- _SOURCE MATERIAL_
(** [_runMiddleware] throws nothing but the [Error] of the constructor; it
    settles when the middleware does. *)
Lemma _runMiddleware_outcome req res m i hs s :
  match _runMiddleware req res m i hs s with
  | Returned (e, c, hs') s' => True
  | Threw v s' => class_of v s' = Some CError
  | Pending _ => ~ no_pending (exec (end_callback req res) (m req res) (entered i s))
  end.
Proof.
  pose proof (cell_ok_exec req res (m req res) (entered i s) (cell_ok_entered i s)) as Hc.
  assert (Hok : forall hs' s',
            is_Some (deferred s') ->
            match awaited hs' s' with
            | Returned (e, c, hs'') s'' => True
            | Threw v s'' => class_of v s'' = Some CError
            | Pending _ =>
                ~ no_pending (exec (end_callback req res) (m req res) (entered i s))
            end).
  { intros hs' s' Hd. destruct (awaited_resolved hs' s' Hd) as [[e c] ->]. done. }
  destruct (exec (end_callback req res) (m req res) (entered i s))
    as [r s1|v s1|s1] eqn:He; cbn [state_of] in Hc.
  - rewrite (_runMiddleware_returned _ _ _ _ _ _ _ _ He).
    destruct (endCalled s1) eqn:Hcalled.
    { apply Hok. destruct Hc as [[? _]|[_ ->]]; [congruence|eauto]. }
    destruct (truthy (get res "error" s1));
      [by apply Hok, deferred_caught_some, converts_erred|].
    destruct r as [v|h].
    + destruct (truthy v); [by apply Hok, deferred_caught_some, converts_erred|].
      apply Hok. rewrite deferred_resolve. eauto.
    + apply Hok. rewrite deferred_resolve. eauto.
  - destruct (converts v s1) eqn:Hcv.
    + rewrite (_runMiddleware_threw _ _ _ _ _ _ _ _ He Hcv).
      by apply Hok, deferred_caught_some.
    + rewrite (_runMiddleware_refused _ _ _ _ _ _ _ _ He Hcv). by apply refused_class.
  - rewrite (_runMiddleware_pending _ _ _ _ _ _ _ He). by intros [].
Qed.


Lemma middleware_loop_outcome req res stack i e c hs s :
  match middleware_loop req res stack i e c hs s with
  | Threw v s' => class_of v s' = Some CError
  | _ => True
  end.
Proof.
  revert i e c hs s. induction stack as [|m stack IH]; intros i e c hs s; [done|].
  rewrite middleware_loop_cons.
  pose proof (_runMiddleware_outcome req res m i hs s) as Ho.
  destruct (_runMiddleware req res m i hs s) as [[[e1 c1] hs1] s1|v s1|s1]; try done.
  destruct c1; [done|apply IH].
Qed.





End Settling.

(** ** What [_handle] hands to the callback *)

Section Callback.
Context {tbl : ErrorTable}.

Lemma evolves_runAllMiddleware req res stack s :
  match _runAllMiddleware req res stack s with
  | Returned (e, c, hs) s' => Forall (closure_of req res) hs /\ evolves s s'
  | Threw v s' => class_of v s' = Some CError
  | Pending _ => True
  end.
Proof.
  unfold _runAllMiddleware, bind.
  pose proof (middleware_loop_trace req res stack 0 VNull false [] s (Forall_nil_2 _)) as Ht.
  pose proof (middleware_loop_outcome req res stack 0 VNull false [] s) as Ho.
  destruct (middleware_loop req res stack 0 VNull false [] s)
    as [[[e c] hs] s1|v s1|s1]; try done.
  destruct Ht as (F & E & _). split; [by apply Forall_reverse|done].
Qed.


(** An invalid request is answered at once, with an error. *)
Lemma _handle_invalid eng callerReq s :
  valid_request callerReq s = false ->
  exists e res s',
    _handle eng callerReq s = Returned (e, res) s'
    /\ truthy e = true
    /\ has res "error" s' = true
    /\ has res "result" s' = false
    /\ calls s' = calls s.
Proof.
  intros Hinvalid. unfold _handle. unfold bind at 1, reads at 1.
  destruct (negb (truthy callerReq) || isArray callerReq s
            || negb (String.eqb (typeof callerReq) "object")) eqn:Hfirst.
  - unfold bind at 1. rewrite new_EthereumRpcError_eq by done. unfold bind, new, ret. simpl.
    do 3 eexists. split; [reflexivity|]. split; [done|].
    unfold has. simpl. rewrite list_lookup_middle by done. simpl. by split.
  - unfold bind at 1, reads at 1.
    assert (Hmethod : String.eqb (typeof (prop_of callerReq "method" s)) "string" = false).
    { unfold valid_request in Hinvalid.
      apply orb_false_iff in Hfirst as [Hfirst Hobj].
      apply orb_false_iff in Hfirst as [Htruthy Harr].
      apply negb_false_iff in Htruthy, Hobj. rewrite Htruthy, Harr, Hobj in Hinvalid.
      exact Hinvalid. }
    rewrite Hmethod. cbn [negb].
    unfold bind at 1. rewrite new_EthereumRpcError_eq by done.
    unfold bind, new, ret, reads. simpl.
    do 3 eexists. split; [reflexivity|]. split; [done|].
    unfold has. simpl. rewrite list_lookup_middle by done. simpl. by split.
Qed.

(** For a valid request, [finish] is reached unless the processing never
    settles. *)
Lemma _handle_valid_outcome eng callerReq s :
  valid_request callerReq s = true ->
  match _processRequest eng (req_of s) (res_of s) (begun callerReq s) with
  | Returned _ s1 => _handle eng callerReq s = finish (res_of s) VNull s1
  | Threw e s1 => _handle eng callerReq s = finish (res_of s) e s1
  | Pending s1 => _handle eng callerReq s = Pending s1
  end.
Proof.
  intros Hvalid. rewrite (_handle_valid _ _ _ Hvalid).
  unfold bind, try_catch. cbv beta.
  by destruct (_processRequest eng (req_of s) (res_of s) (begun callerReq s)).
Qed.






End Callback.

Section Fields.
Context {tbl : ErrorTable}.

Lemma truthy_error_in s : truthy (error_in s) = true.
Proof. reflexivity. Qed.




End Fields.





(** A middleware that throws after it has called [end]: the deferred
    promise already holds [[null, true]], so the error is stored on the
    response but not reported; the response keeps its result. *)
Remark throw_after_end :
  exists s',
    _handle (tbl := sampleTable) (engineOf [mwEndThenThrow]) (VRef 0) state0
    = Returned (VNull, 2) s'
    /\ has 2 "result" s' = true
    /\ read_error (get 2 "error" s') s'
       = Some (VNum (-32603), VStr errorMessages.threwNonError,
               <["request" := VRef 1]> {["thrownValue" := VStr "late"]}).
Proof. eexists. split; [vm_compute; reflexivity|]. split; reflexivity. Qed.

(** ** The caller's objects *)

Section Frame.
Context {tbl : ErrorTable}.

Lemma frame_below_refl n s : frame_below n s s.
Proof. by intros Hn. Qed.

Lemma frame_below_trans n s1 s2 s3 :
  frame_below n s1 s2 -> frame_below n s2 s3 -> frame_below n s1 s3.
Proof.
  intros H12 H23 Hn. destruct (H12 Hn) as [Hn2 H2]. destruct (H23 Hn2) as [Hn3 H3].
  split; [done|]. intros l Hl. rewrite H3 by done. by apply H2.
Qed.

Lemma frame_below_same_heap n s s' : heap s' = heap s -> frame_below n s s'.
Proof. intros Hh Hn. rewrite Hh. by split. Qed.

Lemma frame_below_set_prop n l key v s : n <= l -> frame_below n s (set_prop l key v s).
Proof.
  intros Hl Hn. split; [by rewrite length_heap_set_prop|].
  intros l' Hl'. apply lookup_set_prop_ne. lia.
Qed.

Lemma frame_below_del_prop n l key s : n <= l -> frame_below n s (del_prop l key s).
Proof.
  intros Hl Hn. split; [by rewrite length_heap_del_prop|].
  intros l' Hl'. apply lookup_del_prop_ne. lia.
Qed.

Lemma frame_below_alloc n o s : frame_below n s (alloc o s).2.
Proof.
  intros Hn. split; [simpl; rewrite length_app; lia|].
  intros l Hl. apply lookup_alloc_old. lia.
Qed.

Lemma frame_below_erred n code message data s :
  frame_below n s (erred code message data s).
Proof.
  intros Hn. split; [rewrite heap_erred, length_app; lia|].
  intros l Hl. apply lookup_erred_old. lia.
Qed.

Lemma frame_below_caught n req res v s : n <= res -> frame_below n s (caught req res v s).
Proof.
  intros Hres Hn. split.
  - pose proof (ev_length _ _ (evolves_caught req res v s)). lia.
  - intros l Hl. apply lookup_caught_old; lia.
Qed.

Lemma frame_below_end_callback n req res arg s :
  frame_below n s (state_of (end_callback req res arg s)).
Proof.
  rewrite end_callback_eq, _validateEndState_eq.
  assert (Hlog : frame_below n s (log (EEnd arg) s)) by (by apply frame_below_same_heap).
  repeat (match goal with |- context [if ?b then _ else _] => destruct b end);
    cbn [state_of].
  - eapply frame_below_trans; [exact Hlog|apply frame_below_erred].
  - eapply frame_below_trans; [exact Hlog|apply frame_below_erred].
  - eapply frame_below_trans; [exact Hlog|apply frame_below_erred].
  - apply frame_below_same_heap. by rewrite heap_resolve.
Qed.

(** A script that writes within [L], where no location of [L] is below
    [n], leaves the objects below [n] alone; so does what it returns. *)
Lemma exec_frame {A} n req res (P : list nat -> A -> Prop) L (p : script A) s :
  writes_within P L p ->
  Forall (fun l => n <= l) L ->
  frame_below n s (state_of (exec (end_callback req res) p s))
  /\ (n <= length (heap s) ->
      match exec (end_callback req res) p s with
      | Returned r _ => exists L', Forall (fun l => n <= l) L' /\ P L' r
      | _ => True
      end).
Proof.
  revert L s.
  induction p as [r|v| |l k IH|l key v k IH|l key k IH|o k IH|arg k IH];
    intros L s Hp HL; simpl in *.
  - split; [apply frame_below_refl|eauto].
  - split; [apply frame_below_refl|done].
  - split; [apply frame_below_refl|done].
  - by apply (IH _ L).
  - destruct Hp as [Hl Hp]. unfold bind, modify.
    assert (Hnl : n <= l) by (by apply (proj1 (Forall_forall _ _) HL)).
    destruct (IH L (set_prop l key v s) Hp HL) as [Hf Hr]. split.
    + eapply frame_below_trans; [by apply frame_below_set_prop|exact Hf].
    + intros Hn. apply Hr. by rewrite length_heap_set_prop.
  - destruct Hp as [Hl Hp]. unfold bind, modify.
    assert (Hnl : n <= l) by (by apply (proj1 (Forall_forall _ _) HL)).
    destruct (IH L (del_prop l key s) Hp HL) as [Hf Hr]. split.
    + eapply frame_below_trans; [by apply frame_below_del_prop|exact Hf].
    + intros Hn. apply Hr. by rewrite length_heap_del_prop.
  - unfold bind, new. simpl.
    split.
    + intros Hn.
      assert (HL' : Forall (fun l => n <= l) (length (heap s) :: L)) by (by constructor).
      destruct (IH (length (heap s)) _ (alloc o s).2 (Hp _) HL') as [Hf _].
      by apply (frame_below_trans n s (alloc o s).2); [apply frame_below_alloc| |].
    + intros Hn.
      assert (HL' : Forall (fun l => n <= l) (length (heap s) :: L)) by (by constructor).
      destruct (IH (length (heap s)) _ (alloc o s).2 (Hp _) HL') as [_ Hr].
      apply Hr. simpl. rewrite length_app. lia.
  - pose proof (frame_below_end_callback n req res arg s) as Hend.
    destruct (end_callback req res arg s) as [[] s1|e s1|s1]; cbn [state_of] in Hend.
    + destruct (IH None L s1 (Hp _) HL) as [Hf Hr]. split.
      * by eapply frame_below_trans.
      * intros Hn. apply Hr. by apply Hend.
    + destruct (IH (Some e) L s1 (Hp _) HL) as [Hf Hr]. split.
      * by eapply frame_below_trans.
      * intros Hn. apply Hr. by apply Hend.
    + by split.
Qed.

- _ASSIGNMENT_
Everything above from the line with "destruct (exec (end_callback" to the line with "pose proof (_runMiddleware_outcome", both included, must be repeated exactly, and nothing outside that range.

- _ANSWER FOR THIS EXERCISE_
  destruct (exec (end_callback req res) (m req res) (entered i s))
    as [r s1|v s1|s1] eqn:He; cbn [state_of] in Hc.
  - rewrite (_runMiddleware_returned _ _ _ _ _ _ _ _ He).
    destruct (endCalled s1) eqn:Hcalled.
    { apply Hok. destruct Hc as [[? _]|[_ ->]]; [congruence|eauto]. }
    destruct (truthy (get res "error" s1));
      [by apply Hok, deferred_caught_some, converts_erred|].
    destruct r as [v|h].
    + destruct (truthy v); [by apply Hok, deferred_caught_some, converts_erred|].
      apply Hok. rewrite deferred_resolve. eauto.
    + apply Hok. rewrite deferred_resolve. eauto.
  - destruct (converts v s1) eqn:Hcv.
    + rewrite (_runMiddleware_threw _ _ _ _ _ _ _ _ He Hcv).
      by apply Hok, deferred_caught_some.
    + rewrite (_runMiddleware_refused _ _ _ _ _ _ _ _ He Hcv). by apply refused_class.
  - rewrite (_runMiddleware_pending _ _ _ _ _ _ _ He). by intros [].
Qed.


Lemma middleware_loop_outcome req res stack i e c hs s :
  match middleware_loop req res stack i e c hs s with
  | Threw v s' => class_of v s' = Some CError
  | _ => True
  end.
Proof.
  revert i e c hs s. induction stack as [|m stack IH]; intros i e c hs s; [done|].
  rewrite middleware_loop_cons.
  pose proof (_runMiddleware_outcome req res m i hs s) as Ho.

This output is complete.